Bei alleiniger Betrachtung von 1775 Patienten der Kohorte, die in einem Wuhaner Krankenhaus behandelt wurden, betrug die Verteilung der Blutgruppenzugehörigkeit: A: 37,75%, B: 26,42%, AB: 10,03% und 0: 25,80%. Nach Angaben der Autoren war die Blutgruppenverteilung der verbleibenden 398 Patienten der beiden anderen Krankenhäuser in Wuhan und Shen­zhen ähnlich (Daten nicht veröffentlicht). Im Vergleich dazu ergab die Blutgruppenzugehörigkeit von 3694 Kontroll­personen aus Wuhan eine etwas andere Verteilung: A: 32,16%, B: 24,90%, AB: 9,10% und 0: 33,84%.

Somit waren unter den 1775 COVID-19-Patienten mehr Personen mit der Blutgruppe A und weniger mit der Blutgruppe 0 als in der Normalbevölkerung dieser Region vertreten (beides p < 0,001). Bei den 206 verstorbenen Patienten war die Blut­gruppe A noch stärker repräsentiert (41,26%), B (24,27%) und AB (9,22%) entsprachen der Verteilung in der Kontrollgruppe und Personen mit der Blutgruppe 0 (25,24%) waren unter­repräsentiert.

Über die gesamten Daten gemittelt errechneten die Wissenschaftler, dass Personen der Blutgruppe A ein signifikant leicht erhöhtes Risiko für COVID-19 (Odds ratio (OR) 1,21; 95% Konfidenzintervall (KI) 1,02 bis 1,43, p = 0,02) verglichen mit Personen, die nicht dieser Blutgruppe angehörten, aufwiesen. Das COVID-19-Risiko von Personen der Blutgruppe 0 war signifikant niedriger im Vergleich zu Personen, die den Blutgruppen A, B oder AB angehörten (OR 0,67; 95% KI 0,60 bis 0,75, p < 0,001).

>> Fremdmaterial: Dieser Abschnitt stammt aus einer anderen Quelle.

(** X7.  [filter_available_leads] keeps, in their order, exactly the leads
    whose id is not among the called ones; a lead without id is always kept;
    filtering twice changes nothing. *)
Theorem filter_available_leads_spec (leads : list lead) (called : list string) :
  (∀ ld, ld ∈ filter_available_leads leads called
         ↔ ld ∈ leads ∧ ∀ i, lead_key ld = Some i -> i ∉ called) ∧
  filter_available_leads leads called `sublist_of` leads ∧
  filter_available_leads (filter_available_leads leads called) called
    = filter_available_leads leads called.
Proof.
  split; [intros ld; apply filter_available_leads_elem |]. split.
  - unfold filter_available_leads. induction leads as [|ld leads IH]; simpl.
    + constructor.
    + destruct (match lead_key ld with Some _ => _ | None => _ end);
        by constructor.
  - unfold filter_available_leads. induction leads as [|ld leads IH]; simpl.
    + done.
    + destruct (match lead_key ld with Some _ => _ | None => _ end) eqn:Hld;
        simpl; [rewrite Hld; by f_equal | done].
Qed.

(** X8.  One round of [monitor] picks the first lead, in the order the lead
    gateway returned them, whose id is not in table [called_leads]; it never
    picks a lead whose id is in the table, and when every lead is in the table
    the round changes nothing. *)
Theorem monitor_picks_first_available (leads : list lead) (w : world) :
  (∀ pre ld post,
     leads = pre ++ ld :: post ->
     (∀ l, l ∈ pre -> ∃ i, lead_key l = Some i ∧ i ∈ called_leads w) ->
     (∀ i, lead_key ld = Some i -> i ∉ called_leads w) ->
     monitor_pick leads w = Some ld) ∧
  (∀ ld i, monitor_pick leads w = Some ld -> lead_key ld = Some i ->
           i ∉ called_leads w) ∧
  ((∀ l, l ∈ leads -> ∃ i, lead_key l = Some i ∧ i ∈ called_leads w) ->
   ∀ tw clock now, monitor leads tw clock now w = w).
Proof.
  assert (∀ l : list lead,
            (∀ x, x ∈ l -> ∃ i, lead_key x = Some i ∧ i ∈ called_leads w) ->
            filter_available_leads l (called_leads w) = []) as Hnone.
  { intros l Hl. unfold filter_available_leads.
    induction l as [|a l IH]; simpl; [done |].
    destruct (Hl a) as (i & -> & Hi); [by left |].
    rewrite (bool_decide_eq_true_2 _ Hi). simpl.
    apply IH. intros x Hx. apply Hl. by right. }
  split; [| split].
  - intros pre ld post -> Hpre Hld. unfold monitor_pick.
    assert (filter_available_leads (pre ++ ld :: post) (called_leads w) =
            ld :: filter_available_leads post (called_leads w)) as ->; [| done].
    unfold filter_available_leads at 1. rewrite List.filter_app.
    fold (filter_available_leads pre (called_leads w)).
    rewrite (Hnone pre Hpre). simpl.
    destruct (lead_key ld) as [i |]; [| done].
    by rewrite (bool_decide_eq_false_2 _ (Hld i eq_refl)).
  - intros ld i Hpick Hi. unfold monitor_pick in Hpick.
    assert (ld ∈ filter_available_leads leads (called_leads w)) as Hin.
    { destruct (filter_available_leads leads (called_leads w)); simplify_eq/=.
      by left. }
    apply filter_available_leads_elem in Hin as [_ Hin]. by apply Hin.
  - intros Hall tw clock now. unfold monitor, monitor_pick.
    by rewrite (Hnone leads Hall).
Qed.

Lemma monitor_picks_first_available_witness :
  monitor_pick [john; mary]
    {| ai_logic := default_instance; objects := []; call_history := [];
       active_calls := ∅; call_records := []; called_leads := ["L1"] |}
  = Some mary.
Proof.
  apply (proj1 (monitor_picks_first_available [john; mary] _) [john] mary []).
  - reflexivity.
  - intros l Hl. apply list_elem_of_singleton in Hl as ->.
    exists "L1". split; [reflexivity | by left].
  - intros i [= <-]. simpl. by intros ?%list_elem_of_singleton.
Defined.

(** ** Dialling *)

(** X9.  [make_call] never reports success: it answers [False] whatever
    Twilio returned; and when Twilio refuses the call, nothing at all is
    stored. *)
Theorem make_call_never_reports_success (tw : twilio_result) (clock : nat)
    (now : string) (ld : lead) (w : world) :
  (make_call tw clock now ld w).2 = false ∧
  (tw = TwFalse ∨ (∃ sid, tw = TwTuple false sid) ->
   (make_call tw clock now ld w).1 = w).
Proof.
  split; [apply make_call_keeps_called_leads |].
  by intros [-> | [sid ->]].
Qed.

Lemma make_call_never_reports_success_witness :
  make_call (TwilioIntegration_make_call
               {| tw_self_config := JDict []; twilio_config := JDict [];
                  account_sid := JNull; auth_token := JNull; phone_number := JNull;
                  webhook_base_url := JNull; client := false |} (Some "CA1"))
            1700 "t0" john empty_world = (empty_world, false).
Proof.
  destruct (make_call_never_reports_success TwFalse 1700 "t0" john empty_world)
    as [Hans Hsame].
  apply injective_projections; [apply Hsame; by left | exact Hans].
Defined.

(** The row [save_call_record] writes is the one found under its call id. *)
Lemma find_insert_same (row : call_record) (db : list call_record) :
  List.find (fun old => bool_decide (r_call_id old = r_call_id row))
            (insert_or_replace row db) = Some row.
Proof.
  unfold insert_or_replace. induction db as [|a db IH]; simpl.
  - by rewrite bool_decide_eq_true_2.
  - rewrite filter_cons. case_decide as Ha; [| exact IH].
    simpl. by rewrite (bool_decide_eq_false_2 _ Ha).
Qed.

Ergebnisse noch nicht überprüft

Methodisch weist die relativ kleine Untersuchung einige Ungereimtheiten auf und lässt an Transparenz zu Wünschen übrig, sodass Verzerrungen der Ergebnisse leicht möglich sind. Es lohnt aber vielleicht, die aufgestellte Hypothese in größeren und qualitativ hochwertigeren Studien näher unter die Lupe zu nehmen. So trat bereits bei anderen Infektionskrankheiten der Verdacht auf, dass die Blutgruppen­zugehörigkeit die angeborene Immunantwort auf eine Infektion modifizieren kann (Malaria, Norwalk Virus, Hepatitis B). Auch bei der früheren SARS-Infektionswelle wurde berichtet, dass Individuen mit der Blut­gruppe 0 mit einer geringeren Wahrscheinlichkeit erkrankten.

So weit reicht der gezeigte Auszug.